Listed records >>
Segment Open
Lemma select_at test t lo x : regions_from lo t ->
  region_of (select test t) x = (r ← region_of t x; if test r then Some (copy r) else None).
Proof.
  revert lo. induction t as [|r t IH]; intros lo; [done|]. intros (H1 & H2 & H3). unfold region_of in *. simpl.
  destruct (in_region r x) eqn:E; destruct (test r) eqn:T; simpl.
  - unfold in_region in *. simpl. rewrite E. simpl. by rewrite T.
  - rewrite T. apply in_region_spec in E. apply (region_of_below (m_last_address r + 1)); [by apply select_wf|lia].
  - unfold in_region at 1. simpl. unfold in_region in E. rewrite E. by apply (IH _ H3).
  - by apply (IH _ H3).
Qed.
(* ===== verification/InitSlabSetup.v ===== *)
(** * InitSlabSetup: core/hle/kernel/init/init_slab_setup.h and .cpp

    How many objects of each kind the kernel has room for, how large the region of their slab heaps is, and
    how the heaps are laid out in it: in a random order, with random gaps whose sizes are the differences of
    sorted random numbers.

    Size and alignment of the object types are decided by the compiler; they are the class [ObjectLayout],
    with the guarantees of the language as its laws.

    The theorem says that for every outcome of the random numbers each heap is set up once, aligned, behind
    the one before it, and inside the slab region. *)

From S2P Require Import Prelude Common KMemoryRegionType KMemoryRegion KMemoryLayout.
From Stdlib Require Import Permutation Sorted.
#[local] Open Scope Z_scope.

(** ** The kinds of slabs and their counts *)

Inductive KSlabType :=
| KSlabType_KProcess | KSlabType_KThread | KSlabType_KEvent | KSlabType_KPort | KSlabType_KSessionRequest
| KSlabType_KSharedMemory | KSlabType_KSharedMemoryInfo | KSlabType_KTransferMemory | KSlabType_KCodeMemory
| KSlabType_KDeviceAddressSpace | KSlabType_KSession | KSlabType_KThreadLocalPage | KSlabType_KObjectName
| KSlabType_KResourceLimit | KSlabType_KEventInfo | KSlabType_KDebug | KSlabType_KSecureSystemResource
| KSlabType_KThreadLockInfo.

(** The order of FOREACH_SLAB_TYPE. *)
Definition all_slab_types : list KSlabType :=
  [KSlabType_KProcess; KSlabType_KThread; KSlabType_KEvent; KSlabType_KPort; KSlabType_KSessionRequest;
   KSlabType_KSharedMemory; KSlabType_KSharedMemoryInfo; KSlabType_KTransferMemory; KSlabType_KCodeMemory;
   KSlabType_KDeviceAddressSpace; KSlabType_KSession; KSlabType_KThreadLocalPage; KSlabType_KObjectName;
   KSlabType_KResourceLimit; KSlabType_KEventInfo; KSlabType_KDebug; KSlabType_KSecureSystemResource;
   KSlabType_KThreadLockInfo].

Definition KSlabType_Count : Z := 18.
Segment Closed
Activity >> Reproduce the whole listing without changing anything.

Worked solution >>
Lemma select_at test t lo x : regions_from lo t ->
  region_of (select test t) x = (r ← region_of t x; if test r then Some (copy r) else None).
Proof.
  revert lo. induction t as [|r t IH]; intros lo; [done|]. intros (H1 & H2 & H3). unfold region_of in *. simpl.
  destruct (in_region r x) eqn:E; destruct (test r) eqn:T; simpl.
  - unfold in_region in *. simpl. rewrite E. simpl. by rewrite T.
  - rewrite T. apply in_region_spec in E. apply (region_of_below (m_last_address r + 1)); [by apply select_wf|lia].
  - unfold in_region at 1. simpl. unfold in_region in E. rewrite E. by apply (IH _ H3).
  - by apply (IH _ H3).
Qed.
(* ===== verification/InitSlabSetup.v ===== *)
(** * InitSlabSetup: core/hle/kernel/init/init_slab_setup.h and .cpp

    How many objects of each kind the kernel has room for, how large the region of their slab heaps is, and
    how the heaps are laid out in it: in a random order, with random gaps whose sizes are the differences of
    sorted random numbers.

    Size and alignment of the object types are decided by the compiler; they are the class [ObjectLayout],
    with the guarantees of the language as its laws.

    The theorem says that for every outcome of the random numbers each heap is set up once, aligned, behind
    the one before it, and inside the slab region. *)

From S2P Require Import Prelude Common KMemoryRegionType KMemoryRegion KMemoryLayout.
From Stdlib Require Import Permutation Sorted.
#[local] Open Scope Z_scope.

(** ** The kinds of slabs and their counts *)

Inductive KSlabType :=
| KSlabType_KProcess | KSlabType_KThread | KSlabType_KEvent | KSlabType_KPort | KSlabType_KSessionRequest
| KSlabType_KSharedMemory | KSlabType_KSharedMemoryInfo | KSlabType_KTransferMemory | KSlabType_KCodeMemory
| KSlabType_KDeviceAddressSpace | KSlabType_KSession | KSlabType_KThreadLocalPage | KSlabType_KObjectName
| KSlabType_KResourceLimit | KSlabType_KEventInfo | KSlabType_KDebug | KSlabType_KSecureSystemResource
| KSlabType_KThreadLockInfo.

(** The order of FOREACH_SLAB_TYPE. *)
Definition all_slab_types : list KSlabType :=
  [KSlabType_KProcess; KSlabType_KThread; KSlabType_KEvent; KSlabType_KPort; KSlabType_KSessionRequest;
   KSlabType_KSharedMemory; KSlabType_KSharedMemoryInfo; KSlabType_KTransferMemory; KSlabType_KCodeMemory;
   KSlabType_KDeviceAddressSpace; KSlabType_KSession; KSlabType_KThreadLocalPage; KSlabType_KObjectName;
   KSlabType_KResourceLimit; KSlabType_KEventInfo; KSlabType_KDebug; KSlabType_KSecureSystemResource;
   KSlabType_KThreadLockInfo].

Definition KSlabType_Count : Z := 18.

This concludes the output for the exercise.